Some of their songs are just silly. Some of them are solid rock songs. The singer's voice is one of my favorites. They've always opposed the abuse of power ("Riot Gear") and conservative interpretations of christian doctrine (too many songs to list). For their new album to consist almost entirely of songs clearly and directly criticizing the modern right wing in all its guises... I'm grateful for it. I hope there are christians listening.

And today, as I discuss moving into my own apartment for the first time in years, I feel the terror of instability yawn beneath me. Can I really maintain a life of day-to-day productivity? Well, I've been doing it for quite a while now; I reckon I'll just have to keep doing it. And as overwrought as it is, as far away as I feel from this sentiment, this is how I want to feel:

"Hulking, smashing, I come crashing, nothing like when I was small. That feeble coward that you knew has undergone an overhaul. I am unstoppable. I am the cannonball."

January 13, 2021

"people to be"

January 13, 2021

"I'll think it through, what you wish for"

I do wish that most of my favorite songs weren't about regret and loss,

but,

well

January 12, 2021

"What you were before doesn't have to be you anymore"

"Never define yourself by choices others make.
If no one said it yet, it would be a shame. That ends right now.
You're not alone in pain.
Never alone in pain."

They're playing this whole album on a ticketed livestream this Friday. I think it's gonna be good!

January 11, 2021

"just a wrong kind of love expression"

Succession is incredible. Clearly made by people with deep, personal experience of abuse. And no patience for the pathways of excess. One of the few current shows I've truly enjoyed.

"Ken, he loves the broken you. That's what he loves."

I remember my mom explaining to a very young me that my dad yelled at me because he loved me. That they hit me because they loved me. This scene drilled directly into a sparking nerve. Shitty people will make you go a long way to defend them because you're afraid of what will happen if you don't.

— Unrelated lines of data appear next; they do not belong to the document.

(** X11. Under a threshold that suppresses their severity, Errore and
    Criticale are the identity on their argument, nil or not: they
    return the error they were given and leave the whole world as it
    was, the clock unread. *)
Theorem X11_suppressed_passthrough_is_identity (err : error) (w : World) :
  (globalLogLevel w < ERROR -> Errore err w = Returned err w)
  /\ (globalLogLevel w < CRITICAL -> Criticale err w = Returned err w).
Proof.
  unfold Errore, Criticale.
  split; intros Hlt; (destruct err as [e|]; [|reflexivity]);
    now rewrite logErrorEntry_suppressed.
Qed.

(** X12. In a process that has not called SetLevel the threshold is
    DEBUG, so each of the seventeen entry points, the passthrough ones
    on a non-nil error, writes its entry: standard error, empty at
    start, then holds exactly one line. *)
Theorem X12_fresh_process_logs_every_severity
        (clk : nat -> Time) (message : string) (args : list value) (e : goerror) :
  Forall (fun call =>
            exists l msg,
              FATAL <= l <= DEBUG
              /\ stderr (call (initWorld clk))
                 = entryLine (initWorld clk) l msg ++ newline)
         (publicCalls message args (Some e)).
Proof.
  unfold publicCalls.
  repeat (apply Forall_cons; [|]); [..|apply Forall_nil].
  all: unfold Debug, Debugf, Info, Infof, Notice, Noticef, Warning, Warningf,
    Error, Errorf, Errore, Critical, Criticalf, Criticale, Fatal, Fatalf, Fatale,
    bind.
  all: rewrite ?logErrorEntry_emits, ?logEntry_emits, ?logFormattedEntry_emits
    by (cbn; unfold FATAL, CRITICAL, ERROR, WARNING, NOTICE, INFO, DEBUG; lia).
  all: match goal with
       | |- context [emitted _ (entryLine _ ?l ?m)] => exists l, m
       end.
  all: split;
    [unfold FATAL, CRITICAL, ERROR, WARNING, NOTICE, INFO, DEBUG; lia | reflexivity].
Qed.
(** Boxing a request struct into an [interface{}], as the sends on
    [chan interface{}] do. *)
Definition box_mapGet (r : mapGet) : iface :=
  mapGet_iface (mapGet_key r) (mapGet_out r).
Definition box_mapSet (r : mapSet) : iface :=
  mapSet_iface (mapSet_key r) (mapSet_value r).

(** [r, ok := <-ch]: a value handed over by a sender, or the zero value
    with [ok = false] once the channel is closed. *)
Inductive recv (A : Type) : Type :=
| received (a : A)
| chan_closed.
Arguments received {A} a.
Arguments chan_closed {A}.

(** One turn of a worker's loop: it goes round again with its map,
    having sent at most one reply; or it returns; or it panics. *)
Inductive loop_step : Type :=
| next_iter (m : gmap string iface) (reply : option (chan * mapResult))
| loop_return
| loop_panic (msg : string).

(** How far a worker got on the events it was given. *)
Inductive run_end : Type :=
| at_receive          (* waiting for the next request *)
| done_sent           (* returned; the deferred [g.done <- true] ran *)
| run_panicked (msg : string).

Record run_result : Type :=
  { run_m : gmap string iface;
    run_replies : list (chan * mapResult);
    run_status : run_end }.

Definition add_reply (reply : option (chan * mapResult)) (r : run_result)
    : run_result :=
  {| run_m := run_m r;
     run_replies := option_list reply ++ run_replies r;
     run_status := run_status r |}.

Inductive worker_status : Type := running | exited.

(** The interface [Map]. A call returns its outcome and the store after
    it. *)
Class Map (T : Type) : Type :=
  { Get : T → string → outcome (iface * bool) * T;
    Set_ : T → string → iface → outcome unit * T }.

(** *** The two-channel worker *)
Module GoMap.

Record t : Type :=
  { m : gmap string iface;
    made : chan;               (* channels made by [Get] so far *)
    closed : bool;             (* [get] and [set] are closed *)
    worker : worker_status }.

(** The case of the [select] that fires. *)
Inductive select_case : Type :=
| case_get (r : recv mapGet)
| case_set (r : recv mapSet).

(** The body of the [for] loop of [run]. *)
Definition run_body (m : gmap string iface) (c : select_case) : loop_step :=
  match c with
  | case_get chan_closed => loop_return
  | case_get (received r) =>
      let '(value, ok) := map_index m (mapGet_key r) in
      next_iter m (Some (mapGet_out r,
                         {| mapResult_value := value; mapResult_ok := ok |}))
  | case_set chan_closed => loop_return
  | case_set (received r) =>
      next_iter (<[mapSet_key r := mapSet_value r]> m) None
  end.

(** [run] on the cases its [select] takes, in order. *)
Fixpoint run (m : gmap string iface) (cases : list select_case) : run_result :=
  match cases with
  | [] => {| run_m := m; run_replies := []; run_status := at_receive |}
  | c :: rest =>
      match run_body m c with
      | next_iter m1 reply => add_reply reply (run m1 rest)
      | loop_return =>
          {| run_m := m; run_replies := []; run_status := done_sent |}
      | loop_panic msg =>
          {| run_m := m; run_replies := []; run_status := run_panicked msg |}
      end
  end.

Definition NewGoMap : t :=
  {| m := ∅; made := O; closed := false; worker := running |}.

Definition Get (g : t) (key : string) : outcome (iface * bool) * t :=
  let c := made g in                        (* c := make(chan mapResult) *)
  let g := {| m := m g; made := S c; closed := closed g; worker := worker g |} in
  if closed g then (Panicked "send on closed channel", g)
  else match worker g with
  | exited => (Blocked, g)
  | running =>
      (* g.get <- mapGet{key, c} *)
      match run_body (m g) (case_get (received {| mapGet_key := key; mapGet_out := c |})) with
      | next_iter m1 (Some (c1, r)) =>
          let g1 := {| m := m1; made := made g; closed := false; worker := running |} in
          (* r := <-c *)
          if Nat.eqb c1 c then (Returned (mapResult_value r, mapResult_ok r), g1)
          else (Blocked, g1)
      | next_iter m1 None =>
          (Blocked, {| m := m1; made := made g; closed := false; worker := running |})
      | loop_return =>
          (Blocked, {| m := m g; made := made g; closed := false; worker := exited |})
      | loop_panic msg => (Panicked msg, g)
      end
  end.

Definition Set_ (g : t) (key : string) (value : iface) : outcome unit * t :=
  if closed g then (Panicked "send on closed channel", g)
  else match worker g with
  | exited => (Blocked, g)
  | running =>
      (* g.set <- mapSet{key, value} *)
      match run_body (m g) (case_set (received {| mapSet_key := key; mapSet_value := value |})) with
      | next_iter m1 None =>
          (Returned tt, {| m := m1; made := made g; closed := false; worker := running |})
      | next_iter m1 (Some _) =>
          (* the worker is stuck on a reply nobody receives *)
          (Returned tt, {| m := m1; made := made g; closed := false; worker := exited |})
      | loop_return =>
          (Returned tt, {| m := m g; made := made g; closed := false; worker := exited |})
      | loop_panic msg => (Panicked msg, g)
      end
  end.

Definition Stop (g : t) : outcome unit * t :=
  if closed g then (Panicked "close of closed channel", g)
  else
    let g1 := {| m := m g; made := made g; closed := true; worker := worker g |} in
    match worker g with
    | exited => (Blocked, g1)
    | running =>
        match run_body (m g) (case_get chan_closed) with
        | loop_return =>          (* <-g.done *)
            (Returned tt, {| m := m g; made := made g; closed := true; worker := exited |})
        | next_iter _ _ => (Blocked, g1)
        | loop_panic msg => (Panicked msg, g1)
        end
    end.

#[global] Instance GoMap_Map : Map t := Build_Map t Get Set_.

End GoMap.

(** *** The single-channel worker *)
Module GoMap1Chan.

Record t : Type :=
  { m : gmap string iface;
    made : chan;
    closed : bool;             (* [in] is closed *)
    worker : worker_status }.

(** The body of [for i := range g.in]: the type switch on [i]. *)
Definition switch (m : gmap string iface) (i : iface) : loop_step :=
  match i with
  | mapGet_iface key out =>
      let '(value, ok) := map_index m key in
      next_iter m (Some (out, {| mapResult_value := value; mapResult_ok := ok |}))
  | mapSet_iface key value => next_iter (<[key := value]> m) None
  | _ => loop_panic "Unknown type on GoMap1Chan in"
  end.

(** One turn of the [range] loop: it ends when the channel is closed. *)
Definition run_body (m : gmap string iface) (i : recv iface) : loop_step :=
  match i with
  | chan_closed => loop_return
  | received i => switch m i
  end.
(** X12. The annotation value determines the account: two account IDs
    with the same annotation value, or the same [kubectl annotate] request,
    are equal. *)
Theorem X12_annotation_value_injective a1 a2 :
  (annotation_value a1 = annotation_value a2 -> a1 = a2)
  /\ (kubectl_annotate (annotation_value a1)
      = kubectl_annotate (annotation_value a2) -> a1 = a2).
Proof.
  assert (Hvalue : annotation_value a1 = annotation_value a2 -> a1 = a2).
  { unfold annotation_value. rewrite !Sprintf_annotation_value. intros H.
    apply append_cancel_l, append_cancel_r in H. exact H. }
  split; [exact Hvalue|].
  intros H. apply Hvalue.
  apply (f_equal (fun c => match c with
                           | Subprocess _ [_; _; _; annotation] => annotation
                           | _ => ""
                           end)) in H.
  unfold kubectl_annotate in H. cbv beta iota in H.
  apply append_cancel_l in H. apply (append_cancel_l "=") in H. exact H.
Qed.

Lemma X12_annotation_value_injective_witness :
  annotation_value "123456789012" = annotation_value "123456789012"
  /\ "123456789012" = "123456789012".
Proof.
  split; [reflexivity|].
  exact (proj1 (X12_annotation_value_injective "123456789012" "123456789012")
               eq_refl).
Defined.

My parents only loved the broken me. To appease them, to earn their love, I broke and stayed broken for many years. I've had to do so, so much to recover myself, and I'm nowhere near healed. I still live every day remembering what it was like to not be broken in these particular ways.

It's of the utmost importance that you believe yourself about yourself, with all the work that entails. I think to myself a lot lately, "I don't even know who I am." I walk around doing the things I've learned to do, can enjoy myself in honest-feeling ways, but when I look for my identity... it isn't there. Like I'm in orbit around myself, describing the terrain from outside the atmosphere. I used to know what it was like to be me, to want the things I wanted, to feel strongly that certain things mattered to me. I'm mostly not sure about any of those things now. And it takes a lot of patience and pain to try to reconnect the sparking nerves, on top of everything else.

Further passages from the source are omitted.